### INSTRUCTIONS TO FOLLOW
Counting from the line that holds "mkCell 0 1 (-1)", return each line exactly, through and including the last line of the entries.

### DATA PROVIDED
#####
(** *** Bytes of any width *)

Lemma sum_shifted_range : forall bytes i,
  forallb is_byte bytes = true -> 0 <= i ->
  0 <= sum_shifted bytes i
  /\ sum_shifted bytes i + 2 ^ (8 * i)
     <= 2 ^ (8 * (i + Z.of_nat (List.length bytes))).
Proof.
  induction bytes as [|b bytes IH]; intros i Hb Hi.
  - cbn [sum_shifted List.length]. rewrite Z.add_0_r. lia.
  - cbn [forallb] in Hb. apply andb_true_iff in Hb. destruct Hb as [Hb Hbs].
    unfold is_byte in Hb. apply andb_true_iff in Hb. destruct Hb as [H0 H1].
    apply Z.leb_le in H0. apply Z.ltb_lt in H1.
    cbn [sum_shifted]. destruct (IH (i + 1) Hbs ltac:(lia)) as [IH0 IH1].
    rewrite Z.shiftl_mul_pow2 by lia.
    replace (8 * (i + Z.of_nat (List.length (b :: bytes))))
      with (8 * (i + 1 + Z.of_nat (List.length bytes)))
      by (cbn [List.length]; lia).
    assert (E : 2 ^ (8 * (i + 1)) = 256 * 2 ^ (8 * i)).
    { replace (8 * (i + 1)) with (8 + 8 * i) by lia.
      rewrite Z.pow_add_r by lia. reflexivity. }
    assert (0 < 2 ^ (8 * i)) by (apply Z.pow_pos_nonneg; lia).
    rewrite E in IH1. split; nia.
Qed.

Lemma big_endian_range : forall bytes v,
  forallb is_byte bytes = true -> 0 <= v ->
  0 <= big_endian bytes v
  /\ big_endian bytes v + 1 <= (v + 1) * 256 ^ Z.of_nat (List.length bytes).
Proof.
  induction bytes as [|b bytes IH]; intros v Hb Hv.
  - cbn. lia.
  - cbn [forallb] in Hb. apply andb_true_iff in Hb. destruct Hb as [Hb Hbs].
    unfold big_endian. cbn [fold_left].
    fold (big_endian bytes (Z.lor (Z.shiftl v 8) b)).
    rewrite lor_shift_byte by exact Hb.
    unfold is_byte in Hb. apply andb_true_iff in Hb. destruct Hb as [H0 H1].
    apply Z.leb_le in H0. apply Z.ltb_lt in H1.
    change (2 ^ 8) with 256.
    destruct (IH (v * 256 + b) Hbs ltac:(lia)) as [IH0 IH1].
    replace (Z.of_nat (List.length (b :: bytes)))
      with (1 + Z.of_nat (List.length bytes)) by (cbn [List.length]; lia).
    rewrite Z.pow_add_r by lia. change (256 ^ 1) with 256.
    assert (0 < 256 ^ Z.of_nat (List.length bytes))
      by (apply Z.pow_pos_nonneg; lia).
    split; nia.
Qed.

Lemma channel_bytes_spec c bytes :
  channel_bytes c bytes = true ->
  Z.to_nat (rawSampleSizeInBits c / 8) = List.length bytes
  /\ (1 <= List.length bytes <= 4)%nat
  /\ forallb is_byte bytes = true.
Proof.
  unfold channel_bytes. intro H.
  apply andb_true_iff in H. destruct H as [H Hb].
  apply andb_true_iff in H. destruct H as [H H4].
  apply andb_true_iff in H. destruct H as [Hn H1].
  apply Z.eqb_eq in Hn. apply Nat.leb_le in H1, H4.
  split; [lia|]. split; [lia|exact Hb].
Qed.

(** The bytes of a channel of fewer than four bytes fit a [long]. *)
Lemma accumulated_small c bytes :
  forallb is_byte bytes = true -> (List.length bytes < 4)%nat ->
  0 <= accumulated c bytes < 2 ^ 31.
Proof.
  intros Hb Hn. unfold accumulated.
  assert (Hp : 256 ^ Z.of_nat (List.length bytes) <= 256 ^ 3)
    by (apply Z.pow_le_mono_r; lia).
  destruct (compressionByteOrder c).
  - destruct (big_endian_range bytes 0 Hb ltac:(lia)) as [H0 H1]. lia.
  - destruct (sum_shifted_range bytes 0 Hb ltac:(lia)) as [H0 H1].
    change (8 * 0) with 0 in H1. change (2 ^ 0) with 1 in H1.
    rewrite Z.add_0_l in H1.
    replace (8 * Z.of_nat (List.length bytes))
      with (Z.of_nat (List.length bytes) * 8) in H1 by lia.
    rewrite Z.pow_mul_r in H1 by lia.
    assert (Hq : (2 ^ Z.of_nat (List.length bytes)) ^ 8
                 = 256 ^ Z.of_nat (List.length bytes)).
    { rewrite <- Z.pow_mul_r by lia.
      replace (Z.of_nat (List.length bytes) * 8)
        with (8 * Z.of_nat (List.length bytes)) by lia.
      rewrite Z.pow_mul_r by lia. reflexivity. }
    lia.
Qed.

Lemma UnpackedValue_bytes c bytes rest :
  channel_bytes c bytes = true ->
  UnpackedValue c (bytes ++ rest) = (unpacked_raw c bytes, rest).
Proof.
  intro H. destruct (channel_bytes_spec c bytes H) as (Hn & Hl & Hb).
  unfold UnpackedValue, unpacked_raw, accumulated. rewrite Hn.
  destruct (compressionByteOrder c).
  - rewrite ReadBig_app by apply Nat.le_refl.
    assert (E : ReadBig (List.length bytes) 0 bytes
                = (to_long (big_endian (firstn (List.length bytes) bytes) 0),
                   skipn (List.length bytes) bytes))
      by exact (ReadBig_fold (List.length bytes) 0 bytes Hb).
    rewrite E, firstn_all, skipn_all. reflexivity.
  - rewrite ReadLittle_app by apply Nat.le_refl.
    assert (E : ReadLittle (List.length bytes) 0 0 bytes
                = (to_long (sum_shifted (firstn (List.length bytes) bytes) 0),
                   skipn (List.length bytes) bytes))
      by exact (ReadLittle_sum (List.length bytes) 0 0 bytes
                  ltac:(lia) ltac:(lia)).
    rewrite E, firstn_all, skipn_all. reflexivity.
Qed.

Lemma UnpackedChannels_bytes : forall chain row iChan ns rest,
  0 <= iChan -> iChan + Z.of_nat (List.length chain) < 2 ^ 32 ->
  sample_of_bytes chain row = true ->
  UnpackedChannels (List.length chain) iChan chain ns
                   (List.concat row ++ rest)
  = (unpacked_sample chain row iChan ns, Next rest).
Proof.
  induction chain as [|c chain IH]; intros [|bytes row] iChan ns rest Hi Hb Hr;
    cbn [sample_of_bytes] in Hr; try discriminate.
  - reflexivity.
  - apply andb_true_iff in Hr. destruct Hr as [Hc Hr].
    cbn [List.length] in Hb.
    cbn [List.length UnpackedChannels List.concat unpacked_sample].
    rewrite <- app_assoc, (UnpackedValue_bytes c bytes _ Hc).
    rewrite to_uInt32_small by lia.
    rewrite (IH row (iChan + 1) ns rest) by (try exact Hr; lia).
    reflexivity.
Qed.

Lemma sample_of_bytes_nonempty : forall chain row,
  (1 <= List.length chain)%nat ->
  sample_of_bytes chain row = true -> List.concat row <> [].
Proof.
  intros [|c chain] [|bytes row] Hn Hr; cbn [sample_of_bytes] in Hr;
    try discriminate; [cbn in Hn; lia|].
  apply andb_true_iff in Hr. destruct Hr as [Hc _].
  destruct (channel_bytes_spec c bytes Hc) as (_ & Hl & _).
  destruct bytes; [cbn in Hl; lia|]. discriminate.
Qed.

Lemma unpacked_samples_app chain : forall r1 r2 ns,
  unpacked_samples chain (r1 ++ r2) ns
  = unpacked_samples chain r1 ns
    ++ unpacked_samples chain r2 (ns + Z.of_nat (List.length r1)).
Proof.
  induction r1 as [|row r1 IH]; intros r2 ns.
  - cbn. rewrite Z.add_0_r. reflexivity.
  - cbn [app unpacked_samples List.length]. rewrite IH, <- app_assoc.
    do 3 f_equal. lia.
Qed.

Section Bytes.

Variable info : DataFileInfo.
Let chain := channelInfoChain info.
Hypothesis Hchain : numberOfChannels info = Z.of_nat (List.length chain).
Hypothesis Hnc : 1 <= numberOfChannels info < 2 ^ 32.

Lemma UnpackedSamples_bytes : forall rows ns rest,
  0 <= ns -> ns + Z.of_nat (List.length rows) < 2 ^ 32 ->
  forallb (sample_of_bytes chain) rows = true ->
  UnpackedSamples (List.length rows) info ns
                  (flat_map (@List.concat Z) rows ++ rest)
  = (unpacked_samples chain rows ns,
     Next (ns + Z.of_nat (List.length rows), rest)).
Proof.
  induction rows as [|row rows IH]; intros ns rest Hns Hb Hr.
  - cbn. rewrite Z.add_0_r. reflexivity.
  - cbn [forallb] in Hr. apply andb_true_iff in Hr. destruct Hr as [Hrow Hr].
    cbn [List.length] in Hb.
    cbn [List.length UnpackedSamples flat_map unpacked_samples].
    rewrite Hchain, Nat2Z.id. fold chain. rewrite <- app_assoc.
    rewrite UnpackedChannels_bytes
      by (try exact Hrow; unfold chain in *; lia).
    rewrite to_uInt32_small by lia.
    rewrite IH by (try exact Hr; lia).
    do 3 f_equal. lia.
Qed.

Hypothesis Hrbs : 1 <= readBlockSize info.

Lemma UnpackedBlocks_bytes : forall k rows fuel ns,
  List.length rows = (k * Z.to_nat (readBlockSize info))%nat ->
  (k <= fuel)%nat ->
  0 <= ns -> ns + Z.of_nat (List.length rows) < 2 ^ 32 ->
  forallb (sample_of_bytes chain) rows = true ->
  UnpackedBlocks fuel info ns (flat_map (@List.concat Z) rows)
  = Some (unpacked_samples chain rows ns,
          ns + Z.of_nat (List.length rows)).
Proof.
  set (n := Z.to_nat (readBlockSize info)).
  assert (Hn : (1 <= n)%nat) by (unfold n; lia).
  induction k as [|k IH]; intros rows fuel ns Hl Hf Hns Hb Hr.
  - destruct rows; [|cbn in Hl; lia].
    cbn. rewrite Z.add_0_r. destruct fuel; reflexivity.
  - destruct fuel as [|fuel]; [lia|].
    rewrite <- (firstn_skipn n rows) in Hr |- *.
    set (r1 := firstn n rows) in *. set (r2 := skipn n rows) in *.
    assert (Hl1 : List.length r1 = n)
      by (unfold r1; rewrite length_firstn; cbn in Hl; fold n in Hl; lia).
    assert (Hl2 : List.length r2 = (k * n)%nat)
      by (unfold r2; rewrite length_skipn; cbn in Hl; fold n in Hl; lia).
    rewrite forallb_app in Hr. apply andb_true_iff in Hr.
    destruct Hr as [Hr1 Hr2].
    rewrite flat_map_app, unpacked_samples_app, length_app.
    assert (Hlen : List.length rows = (n + k * n)%nat)
      by (cbn in Hl; fold n in Hl; exact Hl).
    pose proof (UnpackedSamples_bytes r1 ns
                  (flat_map (@List.concat Z) r2) Hns ltac:(lia) Hr1) as E.
    rewrite Hl1 in E.
    destruct (flat_map (@List.concat Z) r1 ++ flat_map (@List.concat Z) r2)
      as [|b tl] eqn:Ebuf.
    { exfalso. destruct r1 as [|row r1']; [cbn in Hl1; lia|].
      cbn [forallb] in Hr1. apply andb_true_iff in Hr1.
      destruct Hr1 as [Hrow _].
      apply (sample_of_bytes_nonempty chain row);
        [unfold chain in *; lia|exact Hrow|].
      cbn [flat_map] in Ebuf.
      destruct (List.concat row); [reflexivity|discriminate]. }
    cbn [UnpackedBlocks]. fold n. rewrite E.
    rewrite (IH r2 fuel (ns + Z.of_nat n)) by (try assumption; lia).
    rewrite Hl1. do 2 f_equal. lia.
Qed.

End Bytes.

(** C9.  The unpacked decoder takes the samples of a buffer in order and,
    within a sample, the channels in the order of the header; for every
    channel it reads [rawSampleSizeInBits / 8] bytes and accumulates them,
    as a 32-bit integer, to [sum(byte[i] << (8*i))] when the byte order is
    little endian and by [value = (value << 8) | byte[i]] when it is big
    endian.  For channels of one to four bytes and a buffer of whole
    blocks, [DecodeDataWithoutPacking] makes exactly the assignments
    [unpacked_samples]: to [data[iChan][iSamp]], the polynomial at the
    accumulated value after the sign extension of this path.  For an
    unsigned channel that value is the accumulated one, the sum itself
    below four bytes.  With two channels of 16 bits, little endian,
    coefficients [0.0; 1.0], the bytes [01 00 02 00] decode to 1.0 for
    sample 0 of channel 0 and 2.0 for sample 0 of channel 1. *)
Theorem unpacked_bytes_are_accumulated
    (info : DataFileInfo) (rows : list (list (list Z))) (blocks fuel : nat) :
  let chain := channelInfoChain info in
  let rbs := readBlockSize info in
  numberOfChannels info = Z.of_nat (List.length chain) ->
  1 <= numberOfChannels info < 2 ^ 32 ->
  1 <= rbs ->
  forallb (sample_of_bytes chain) rows = true ->
  Z.of_nat (List.length rows) = Z.of_nat blocks * rbs ->
  Z.of_nat (List.length rows) < 2 ^ 31 ->
  (blocks <= fuel)%nat ->
  DecodeDataWithoutPacking fuel info (flat_map (@List.concat Z) rows)
  = Some (unpacked_samples chain rows 0, Z.of_nat (List.length rows))
  /\ (forall c bytes,
        channel_bytes c bytes = true -> signedNumber c = false ->
        unpacked_raw c bytes = to_long (accumulated c bytes)
        /\ ((List.length bytes < 4)%nat ->
            unpacked_raw c bytes = accumulated c bytes))
  /\ (forall info2 c0 c1 fuel2,
        channelInfoChain info2 = [c0; c1] ->
        numberOfChannels info2 = 2 ->
        1 <= readBlockSize info2 < 2 ^ 32 ->
        scenario_channel c0 -> scenario_channel c1 ->
        (1 <= fuel2)%nat ->
        exists cells numSamples,
          DecodeDataWithoutPacking fuel2 info2 [0x01; 0x00; 0x02; 0x00]
          = Some (cells, numSamples)
          /\ data_at cells 0 0 = Some 1%float
          /\ data_at cells 1 0 = Some 2%float).
Proof.
  intros chain rbs Hchain Hnc Hrbs Hrows Hlen Hsmall Hfuel.
  split; [|split].
  - unfold DecodeDataWithoutPacking.
    assert (Hl : List.length rows
                 = (blocks * Z.to_nat (readBlockSize info))%nat).
    { apply Nat2Z.inj. rewrite Nat2Z.inj_mul, Z2Nat.id by lia. exact Hlen. }
    rewrite (UnpackedBlocks_bytes info Hchain Hnc Hrbs blocks rows fuel 0
               Hl Hfuel ltac:(lia) ltac:(lia) Hrows).
    rewrite Z.add_0_l, to_long_small by lia. reflexivity.
  - intros c bytes Hc Hs.
    assert (E : unpacked_raw c bytes = to_long (accumulated c bytes)).
    { unfold unpacked_raw, ExtendSign. rewrite Hs. reflexivity. }
    split; [exact E|]. intro Hl. rewrite E.
    destruct (channel_bytes_spec c bytes Hc) as (_ & _ & Hb).
    pose proof (accumulated_small c bytes Hb Hl).
    apply to_long_small. lia.
  - intros info2 c0 c1 fuel2. apply scenario_is_decoded.
Qed.

Lemma unpacked_bytes_are_accumulated_witness :
  DecodeDataWithoutPacking 2
    (mkDataFileInfo (str "1.0.0") 0 (str "t") 2 2 10 [ch16s; ch24ub])
    [0x34; 0x12; 1; 2; 3;  0xFF; 0xFF; 0xFF; 0; 0;
     1; 0; 2; 0; 0;  0; 0x80; 0; 0; 0x80]
  = Some ([mkCell 0 0 0x1234 4660%float; mkCell 1 0 0x010203 66051%float;
           mkCell 0 1 (-1) (-1)%float; mkCell 1 1 0xFF0000 16711680%float;
           mkCell 0 2 1 1%float; mkCell 1 2 0x020000 131072%float;
           mkCell 0 3 (-32768) (-32768)%float; mkCell 1 3 0x80 128%float],
          4).
Proof.
  destruct (unpacked_bytes_are_accumulated
              (mkDataFileInfo (str "1.0.0") 0 (str "t") 2 2 10
                              [ch16s; ch24ub])
              [[[0x34; 0x12]; [1; 2; 3]]; [[0xFF; 0xFF]; [0xFF; 0; 0]];
               [[1; 0]; [2; 0; 0]]; [[0; 0x80]; [0; 0; 0x80]]]
              2 2)
    as [H _].
  - reflexivity.
  - vm_compute. split; [discriminate|reflexivity].
  - vm_compute. discriminate.
  - reflexivity.
  - reflexivity.
  - vm_compute. reflexivity.
  - apply Nat.le_refl.
  - exact H.
Defined.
#####
### SOLUTION
           mkCell 0 1 (-1) (-1)%float; mkCell 1 1 0xFF0000 16711680%float;
           mkCell 0 2 1 1%float; mkCell 1 2 0x020000 131072%float;
           mkCell 0 3 (-32768) (-32768)%float; mkCell 1 3 0x80 128%float],
          4).
Proof.
  destruct (unpacked_bytes_are_accumulated
              (mkDataFileInfo (str "1.0.0") 0 (str "t") 2 2 10
                              [ch16s; ch24ub])
              [[[0x34; 0x12]; [1; 2; 3]]; [[0xFF; 0xFF]; [0xFF; 0; 0]];
               [[1; 0]; [2; 0; 0]]; [[0; 0x80]; [0; 0; 0x80]]]
              2 2)
    as [H _].
  - reflexivity.
  - vm_compute. split; [discriminate|reflexivity].
  - vm_compute. discriminate.
  - reflexivity.
  - reflexivity.
  - vm_compute. reflexivity.
  - apply Nat.le_refl.
  - exact H.
Defined.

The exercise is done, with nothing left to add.